The experiment showed that the ethanol extract of the red pigment had a higher affinity on (chiffon, satin, and linen) textile materials than the acetone extract, as shown in (Fig. 8). The decrease in the intensity of colour was observed accordingly in this order: linen > chiffon > satin for ethanol extract of the pigment; and in the order: linen > satin > chiffon for acetone extract of the pigment. The study also showed that different mordants gave different shades of colour with the same dye, which in this case is the red pigment from B. olei, as shown in. When copper sulfate was used as a mordant for the acetone and ethanol extracts of the red pigment, it was observed to darken all the fabrics’ colour shades for the acetone extract. For the ethanol extract, copper sulfate brightened the shades of only the satin fabric. On the contrary, the second mordant used (iron sulphate) brightened the shades of the fabrics (linen, chiffon, and satin) for both the ethanol and acetone extracts of the pigment. The shades were more intense in satin fabric, followed by chiffon and linen for the acetone extract, while for the ethanol extract, the intensity reduced in the order of linen > chiffon > satin. Using sodium hydrogen bicarbonate as a mordant also produced bright shades of the fabrics but not as intense as that of the iron sulphate. Generally, linen and chiffon provide bright hues with the pigment’s acetone extract than with the ethanol extract of the pigment (Fig. 8).

Fig. 8
figure 8

Textile fabrics dyed with ethanol and acetone extracts of the red pigment and colour hues obtained after applying different mordant to the textile materials

The light-fastness and wash-fastness showed that the pigment has the most affinity to chiffon than the other two fabrics (Fig. 9). The fading of the coloured fabrics is pronounced in the control fabrics, that is, those dyed without the use of mordant; satin showed 23.53 ± 10.12% fadedness after the 24 h exposure to sunshine, while the values were 12.52 ± 8.34 and 3.95 ± 1.99% for Linen and Chiffon respectively. However, in the presence of NaHCO3 mordant, the % fading was reduced to 12.18 ± 3.10, 9.97 ± 0.86 and 10.62 ± 2.10%, for Satin, Linen and chiffon, respectively. However, iron sulphate showed the best mordant activities with percentage fadedness of 0.15 ± 3.29, − 5.01 ± 5.42, and − 3.57 ± 0.65% for the same set of fabrics. Unlike the light fastness, the colour intensity was generally less for all fabrics with the wash test. The fastness was 31 ± 9.22% for linen control and 2.66 ± 2.320 for Linen with Fe2SO4. The percentage fadedness for both light and wash fastness was determined using ImageJ (Additional file 1: Figs. S5, S6).

Fig. 9
figure 9

Light (A) and washing (B) Fastness tests showing the percentage fadedness of satin, chiffon and linen fabrics dyed with prodigiosin in the presence of NAHCO3 or Fe2SO4 as a mordant


Different types of bacteria have been reported to produce various kinds of prodigiosin, and low temperatures have induced pigmentation in such bacteria. In the present study, culturing the bacterium at a temperature higher than room temperature (25 °C) resulted in growth without pigment formation. This pigmentation temperature was discovered by chance when an organism for a multidrug-resistant study was left outside the 30 °C incubator. The bacterium was subsequently identified as a strain of Brevundimonas olei using 16 S rRNA gene analysis.

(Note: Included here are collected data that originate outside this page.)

(** The loop of lines 180 to 182. *)
Lemma selector_loop this sels h acc temps w :
  arrays w = h ++ acc :: temps ->
  exists temps',
    let w' := (for_each (fun sel => found ← getElements doc this sel; extend (length h) found)
                        sels w).2 in
    arrays w' = h ++ (acc ++ (sels ≫= Pure.getElements doc this)) :: temps' /\
    props w' = props w /\ listeners w' = listeners w /\ calls w' = calls w.
Proof.
  revert acc temps w. induction sels as [|sel sels IH]; intros acc temps w Hw.
  - exists temps. simpl. by rewrite app_nil_r.
  - rewrite for_each_cons.
    pose proof (getElements_computes this sel w) as (Ha & Hr & Hl).
    destruct Ha as ([new Hn] & Hp & Hls & Hc).
    set (step := (found ← getElements doc this sel; extend (length h) found) w).
    assert (Hstep : step.2 = with_arrays
              (alter (fun l0 => l0 ++ Pure.getElements doc this sel) (length h))
              (getElements doc this sel w).2).
    { subst step. rewrite run_bind, extend_run. simpl. unfold items. by rewrite Hl. }
    assert (Hw2 : arrays step.2
                  = h ++ (acc ++ Pure.getElements doc this sel) :: (temps ++ new)).
    { rewrite Hstep. simpl. rewrite Hn, Hw, <- app_assoc. simpl.
      replace (length h) with (length h + 0) at 1 by lia.
      by rewrite alter_app_r. }
    destruct (IH _ _ _ Hw2) as (temps' & E & E1 & E2 & E3).
    exists temps'. cbv zeta. rewrite E, E1, E2, E3, Hstep. simpl.
    rewrite <- app_assoc. by split_and!.
Qed.

Theorem getElementsBySelector_builds this selector w :
  builds (getElementsBySelector doc this selector) w
         (Pure.getElementsBySelector doc this selector).
Proof.
  unfold builds, getElementsBySelector. rewrite run_bind.
  unfold array_new at 1 2. simpl. rewrite run_bind. simpl.
  destruct (selector_loop this (split "," selector) (arrays w) [] []
              (with_arrays (fun h => h ++ [[]]) w) eq_refl)
    as (temps' & E & ? & ? & ?).
  simpl in *. split; [done|]. split; [|done]. by exists temps'.
Qed.

End QueryLemmas.

(** ** The page: paths and document order *)

Section PageLemmas.

Lemma dom_rect_children (P : dom -> Prop) :
  (forall t a cs, Forall P cs -> P (Tag t a cs)) -> forall d, P d.
Proof.
  intros H. fix IH 1. intros [t a cs]. apply H.
  induction cs as [|c cs IHcs]; constructor; [apply IH|apply IHcs].
Qed.

Lemma walk_unfold p d : walk p d = (p, d) :: walk_children p 0 (childNodes d).
Proof.
  destruct d as [t a cs]. simpl. f_equal.
  generalize 0. induction cs as [|c cs IH]; intros i; simpl; [done|].
  by rewrite IH.
Qed.

Lemma walk_children_elem p i cs x :
  x ∈ walk_children p i cs <->
  exists j c, cs !! j = Some c /\ x ∈ walk ((i + j) :: p) c.
Proof.
  revert i. induction cs as [|c cs IH]; intros i; simpl.
  - split; [by intros ?%elem_of_nil|]. by intros (j & c & ? & _).
  - rewrite elem_of_app, IH. split.
    + intros [H|(j & c' & Hj & H)].
      * exists 0, c. by rewrite Nat.add_0_r.
      * exists (S j), c'. by rewrite Nat.add_succ_r.
    + intros ([|j] & c' & Hj & H); simpl in Hj.
      * left. injection Hj as ->. by rewrite Nat.add_0_r in H.
      * right. exists j, c'. by rewrite Nat.add_succ_r in H.
Qed.

(** The walk of a subtree visits exactly the elements of that subtree,
    each under the path that leads to it. *)
Lemma walk_elem d : forall p q d',
  (q, d') ∈ walk p d <-> exists fw, q = rev fw ++ p /\ descend d fw = Some d'.
Proof.
  induction d as [t a cs IH] using dom_rect_children. intros p q d'.
  rewrite walk_unfold, elem_of_cons, walk_children_elem. simpl. split.
  - intros [E|(j & c & Hj & H)].
    + injection E as -> ->. by exists [].
    + apply (Forall_lookup_1 _ _ _ _ IH Hj) in H.
      destruct H as (fw & -> & Hd). exists (j :: fw). simpl.
      rewrite Hj. split; [|done]. by rewrite <- app_assoc.
  - intros ([|j fw] & -> & Hd); simpl in Hd.
    + left. by injection Hd as <-.
    + right. destruct (cs !! j) as [c|] eqn:Hj; [|done].
      exists j, c. split; [done|].
      apply (Forall_lookup_1 _ _ _ _ IH Hj).
      exists fw. split; [|done]. simpl. by rewrite <- app_assoc.
Qed.

Lemma descend_app d xs ys :
  descend d (xs ++ ys) = descend d xs ≫= fun d' => descend d' ys.
Proof.
  revert d. induction xs as [|x xs IH]; intros d; simpl; [done|].
  destruct (childNodes d !! x); [apply IH|done].
Qed.

Variable doc : dom.

(** The document's own list: every element of the page with that tag. *)
Lemma getElementsByTagName_document tag e :
  e ∈ getElementsByTagName doc Document tag <->
  exists d, node doc e = Some d /\ tag_matches tag d.
Proof.
  unfold getElementsByTagName, node. rewrite list_elem_of_fmap. split.
  - intros ([q d] & -> & (Hm & Hw)%list_elem_of_filter). simpl in *.
    apply walk_elem in Hw as (fw & -> & Hd). exists d.
    by rewrite app_nil_r, rev_involutive.
  - intros (d & Hd & Hm). exists (e, d). split; [done|].
    apply list_elem_of_filter. split; [done|].
    apply walk_elem. exists (rev e). by rewrite rev_involutive, app_nil_r.
Qed.

(** An element's list: the elements strictly below it with that tag. *)
Lemma getElementsByTagName_element tag a e :
  e ∈ getElementsByTagName doc (Element a) tag <->
  descendant a e /\ exists d, node doc e = Some d /\ tag_matches tag d.
Proof.
  unfold getElementsByTagName, node, descendant. split.
  - destruct (descend doc (rev a)) as [da|] eqn:Ha; [|by intros ?%elem_of_nil].
    rewrite list_elem_of_fmap.
    intros ([q d] & -> & (Hm & Hw)%list_elem_of_filter). simpl in *.
    apply walk_children_elem in Hw as (j & c & Hj & Hw). simpl in Hw.
    apply walk_elem in Hw as (fw & -> & Hd). split.
    + exists (rev fw ++ [j]). split; [by destruct (rev fw)|].
      by rewrite <- app_assoc.
    + exists d. split; [|done].
      rewrite rev_app_distr, rev_involutive. simpl.
      rewrite <- app_assoc, descend_app, Ha. simpl. by rewrite Hj.
  - intros ((steps & Hne & ->) & d & Hd & Hm).
    rewrite rev_app_distr, descend_app in Hd.
    destruct (descend doc (rev a)) as [da|]; [|done]. simpl in Hd.
    destruct (rev steps) as [|j fw] eqn:Hs.
    { apply (f_equal (@rev nat)) in Hs. rewrite rev_involutive in Hs. done. }
    simpl in Hd. destruct (childNodes da !! j) as [c|] eqn:Hj; [|done].
    rewrite list_elem_of_fmap. exists (steps ++ a, d). split; [done|].
    apply list_elem_of_filter. split; [done|].
    apply walk_children_elem. exists j, c. split; [done|]. simpl.
    apply walk_elem. exists fw. split; [|done].
    apply (f_equal (@rev nat)) in Hs. rewrite rev_involutive in Hs. subst steps.
    simpl. by rewrite <- app_assoc.
Qed.

Lemma descendant_irrefl a : ~ descendant a a.
Proof.
  intros (steps & Hne & E). apply (f_equal length) in E.
  rewrite length_app in E. destruct steps; [done|]. simpl in E. lia.
Qed.

(** One round of the loop of lines 156 to 159. *)
Lemma below_parentNode this el :
  below this el
  = match parentNode (Element el) with
    | Some (Element parent) => if decide (parent = this) then true else below this parent
    | _ => false
    end.
Proof. by destruct el. Qed.

Lemma descendant_below this el : below this el = true <-> descendant this el.
Proof.
  induction el as [|i parent IH]; simpl.
  - split; [done|]. intros (steps & Hne & E). by destruct steps.
  - case_decide as E.
    + subst. split; [|done]. intros _. by exists [i].
    + rewrite IH. split.
      * intros (steps & Hne & ->). by exists (i :: steps).
      * intros ([|j steps] & Hne & E'); [done|]. injection E' as -> ->.
        exists steps. split; [|done]. by intros ->.
Qed.

End PageLemmas.

(** ** Literal patterns *)

Section Literal.

Implicit Types (v s att : string) (k : mstate -> option mstate).

Lemma append_cons c a b : String c a +:+ b = String c (a +:+ b).
Proof. reflexivity. Qed.

Lemma append_nil_r v : v +:+ "" = v.
Proof. induction v as [|c v IH]; [done|]. by rewrite append_cons, IH. Qed.

Lemma length_append a b :
  String.length (a +:+ b) = String.length a + String.length b.
Proof. induction a as [|c a IH]; [done|]. rewrite append_cons. simpl. by rewrite IH. Qed.

Lemma Lit_cases v s : (exists s', s = v +:+ s') \/ (forall s', s <> v +:+ s').
Proof.
  revert s. induction v as [|c v IH]; intros s.
  - left. by exists s.
  - destruct s as [|c' s]; [by right|].
    destruct (decide (c' = c)) as [->|Hc].
    + destruct (IH s) as [[s' ->]|Hn].
      * left. by exists s'.
      * right. intros s' E. injection E as E. by eapply Hn.
    + right. intros s' E. by injection E.
Qed.

Lemma one_refl c : Chars.one c c = true.
Proof. apply Ascii.eqb_refl. Qed.

Lemma exec_Lit_prefix v i s' cs k :
  exec (Lit v) (MState i (v +:+ s') cs) k = k (MState (String.length v + i) s' cs).
Proof.
  revert i. induction v as [|c v IH]; intros i; simpl; [done|].
  rewrite one_refl. unfold advance. simpl. rewrite IH. do 2 f_equal. lia.
Qed.

Lemma exec_Lit_none v i s cs k :
  (forall s', s <> v +:+ s') -> exec (Lit v) (MState i s cs) k = None.
Proof.
  revert i s. induction v as [|c v IH]; intros i s Hn; simpl.
  - by destruct (Hn s).
  - destruct s as [|c' s]; [done|].
    unfold Chars.one. destruct (Ascii.eqb_spec c c') as [->|]; [|done].
    unfold advance. simpl. apply IH. intros s' ->. by apply (Hn s').
Qed.

Lemma search_contains v i s :
  is_Some (search (Pattern.contains v) i s) <-> has_substring s v.
Proof.
  unfold Pattern.contains, has_substring.
  revert i. induction s as [|c s IH]; intros i; simpl; unfold start_at.
  - destruct (Lit_cases v "") as [[s' E]|Hn].
    + rewrite E at 1. rewrite exec_Lit_prefix. split; [|by eexists].
      intros _. by exists "", s'.
    + rewrite exec_Lit_none by done. split; [by intros []|].
      intros (b & a & E). destruct b; [by destruct (Hn a)|done].
  - destruct (Lit_cases v (String c s)) as [[s' E]|Hn].
    + rewrite E at 1. rewrite exec_Lit_prefix. split; [|by eexists].
      intros _. by exists "", s'.
    + rewrite exec_Lit_none by done. rewrite IH. split.
      * intros (b & a & ->). by exists (String c b), a.
      * intros ([|c' b] & a & E); [by destruct (Hn a)|].
        injection E as -> ->. by exists b, a.
Qed.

Generally, Brevundimonas strains are gram-negative, motile bacteria belonging to the family Caulobacteraceae. They can be found in various environments, such as soils (Dahal and Kim 2018), water (Toth et al. 2017; Lee et al. 2020; Qu et al. 2019), and plant roots (Menendez et al. 2017). Brevundimonas have been utilised in soil bioremediation (Zhang et al. 2021) and in treating polluted water (Wang et al. 2015). Recently, Jiang et al. (2021) reported the isolation of a novel pyomelanin-producing B. vitisensis from a grape; however, this is the first study to report the isolation of a novel red pigment from Brevundimonas. Bacteria such as Serratia marcescens, Serratia rubidaea, Rugamonas Rubra, Streptoverticillium rubrireticuli, Vibrio gazogenes, Alteromonas Rubra have also been reported to produce the prodigiosin red pigment. Other bacteria like Agrobacterium aurantiacum, Paracoccus carotinifaciens, and Xanthophyllomyces dendrorhous produce a pink-red pigment known as astaxanthin (Venil et al. 2020). Islam et al. (2019) have reported a non-pigmented B. olei cultured at 28 ± 2 °C; pigment formation in bacteria is temperature sensitive and usually induced by one or more pollutants.

Pollutants have been known to induce pigment production in some organisms. Low temperature has been associated with the induction of pigment production in other microorganisms (Venil et al. 2020). However, the temperature varies from strain to strain and the nature of the pigments produced. Most prodigiosin-producing organisms have demonstrated that a room temperature of about 25 °C is necessary for the pigmentation and that the bacteria must be cultured on agar or selected media (Amorim et al. 2022; Venil et al. 2020). This reported observation is similar to the findings in this study; pigmentation was poor in nutrient broth but could be enhanced (in broth) in the presence of certain pollutants such as methylparaben. Faraag et al. (2017) have reported a three-fold increase in the concentration of prodigiosin produced by S. marcescens in the presence of L-tyrosine when compared with nutrient broth control. The non-pigmentation experienced with urea, and humus suggested that these pollutants may inhibit the transcriptional process or the enzymes responsible for prodigiosin production. It is believed that these pollutants, being good protein-denaturing substances, inactivate the enzyme(s) responsible for prodigiosin synthesis (Darshan and Manonmani 2015).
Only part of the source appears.